Quem nunca ouviu falar da famosa "rádio peão", aqueles comentários que rolam pelos corredores dos locais de trabalho, envolvendo questões relacionadas à empresa, ao serviço, aos chefes ou aos colegas de trabalho? Pois é, a comunicação interpessoal é característica do ser humano e esse disse-que-disse onde quer que pessoas se reúnam chega a ser inevitável. Nem tudo o que circula por esse meio informal de comunicação pode ser verdadeiro, mas quando todos comentam um mesmo fato e repetem a mesma história, isso pode ser um sinal de que alguma coisa de real há na origem dos boatos. Afinal, onde há fumaça, há fogo!
A Justiça do Trabalho de Minas apreciou, recentemente, uma situação em que os comentários que circulavam pela empresa foram utilizados como prova indiciária (todo e qualquer rastro ou vestígio relacionado a um fato comprovado que conduz, por meio de um raciocínio lógico, a outro fato, até então, desconhecido), para manter a condenação de uma empresa ao pagamento de indenização pela dispensa discriminatória de um empregado portador de hepatite C.
A 3ª Turma, julgando desfavoravelmente o recurso da empresa, confirmou o entendimento adotado pelo juízo de 1º grau, no sentido de que, apesar de nenhuma das testemunhas ouvidas terem presenciado os fatos alegados como geradores do dano moral, a ação discriminatória da empresa ficou comprovada. Para tanto, foi considerada a dificuldade de demonstração da prática discriminatória, bem como o relato das testemunhas no sentido de que teriam ouvido comentários a respeito e presenciado o reclamante emocionalmente abalado.

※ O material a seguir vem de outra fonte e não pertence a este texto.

Lemma chunk_request_fits name request schema content related :
  request_fits schema content request related ->
  build_output_schema schema (output_columns (chunk_request name request)) <> [] ->
  request_fits schema content (chunk_request name request) related.
Proof. clear Hinner.
  intros Hf. unfold chunk_request. destruct (ex_selection ex) as [s|]; [|done]. unfold narrowed. destruct (sr_columns s !! name); [|done].
  cbn [mbind option_bind default]. intros Ho. destruct Hf. by split.
Qed.

(** A scan through the reader a page is selected through. *)
Lemma scan_reader_scans name schema content request related :
  tables name = Some (schema, content) -> request_fits schema content request related -> row_indices request = None ->
  positions request = false ->
  (forall bn, block_number_column request = Some bn -> bn ∈ output_columns (chunk_request name request)) -> is_Some (block_number_column request) ->
  window_holds content request related ->
  exists s, cr_scan_rows (scan_reader ex) name request = Ok s /\ scan_returns content (chunk_request name request) related s.
Proof.
  intros Ht Hf Hr Hpos Hbn [bn Ebn] Hw. rewrite scan_reader_rows. destruct (chunk_request_same name request) as (_ & _ & Ew & Eb & Er).
  apply (reader_scans (tables:=tables) name schema); [done| |congruence| |].
  - apply chunk_request_fits; [done|]. specialize (Hbn bn Ebn). destruct (fit_blocks _ _ _ _ Hf bn Ebn) as (a & Ea & _).
    assert (Hs : is_Some (schema_index schema bn)).
    { apply (schema_of_is_Some schema content); [exact (reader_tables name schema content Ht)|by rewrite Ea]. }
    apply field_with_name_index in Hs as [f Hs]. unfold build_output_schema. intros E.
    assert (Hin : f ∈ omap (field_with_name schema) (output_columns (chunk_request name request))) by (apply list_elem_of_omap; by exists bn).
    rewrite E in Hin. by apply not_elem_of_nil in Hin.
  - intros w bn' row b E1 E2 Hrow Hsel Hb. rewrite Ew in E1. rewrite Eb in E2. rewrite chunk_request_selects in Hsel.
    exact (Hw w bn' row b E1 E2 Hrow Hsel Hb).
  - unfold chunk_request. destruct (ex_selection ex) as [s|] eqn:E; [|congruence]. unfold narrowed. destruct (sr_columns s !! name); cbn; [|congruence].
    by apply Hinner.
Qed.

(** ** The table's own rows *)

Context (table : PlannedTable) (schema : Schema) (content : RecordBatch).
Context (Htable : tables (tp_table (pt_plan table)) = Some (schema, content)) (Hfits : table_fits schema content table).
Context (w : Window).

Abbreviation name := (tp_table (pt_plan table)).
Abbreviation bn := (td_block_number_column (pt_desc table)).
Abbreviation request := (chunk_request (tp_table (pt_plan table)) (table_request table w)).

O juiz convocado Márcio José Zebende, relator do recurso, após frisar que a reparabilidade do dano moral está baseado na teoria da responsabilidade civil e tem como objetivo precípuo o respeito mútuo entre os seres humanos, destacou que a situação exigia análise detida da prova oral.
Uma testemunha relatou que não ouviu o encarregado falando com o reclamante acerca da doença, mas ouviu comentários através da "rádio peão". Ele disse ter ouvido que, após retornar da licença médica, o reclamante foi questionado pelo representante da empresa sobre o motivo do afastamento. E, ao responder que tinha sido acometido de hepatite C, o encarregado teria dito a ele que não poderia mais trabalhar ali, pois iria contaminar todo mundo. Esses fatos foram confirmados pela outra testemunha ouvida. Ambas declararam ter visto o empregado deprimido, muito abalado.
Diante da prova oral e dos documentos que comprovam a doença, o relator concluiu que o empregado demonstrou suas alegações de forma suficiente."Entendo, como constatado na origem, que situações como estas, de condução discriminatória, ocorrem de forma velada, sendo que o comentário generalizado na empresa sobre a patologia do Reclamante constitui prova indiciária do alegado. Ademais, ficou comprovada a caracterização do resultado lesivo do ato para o Reclamante, vez que as testemunhas manifestaram que ficou abalado, chateado com o ocorrido", esclareceu.
O relator mencionou a recente Súmula 443 do TST (pela qual presume-se discriminatória a dispensa de empregado portador de doença grave que suscite estigma ou preconceito) para corroborar sua conclusão de que a situação narrada na inicial era plenamente crível, diante da desinformação das pessoas acerca da hepatite C. "Assim, apesar da hepatite C não ser uma doença tão estigmatizada como o HIV, ainda é passível de preconceito perante pessoas desinformadas, que acreditam tratar-se de patologia facilmente contagiosa em razão de sua gravidade e do órgão que compromete, o fígado", pontuou o magistrado, confirmando a indenização de R$5.000,00 fixada na sentença.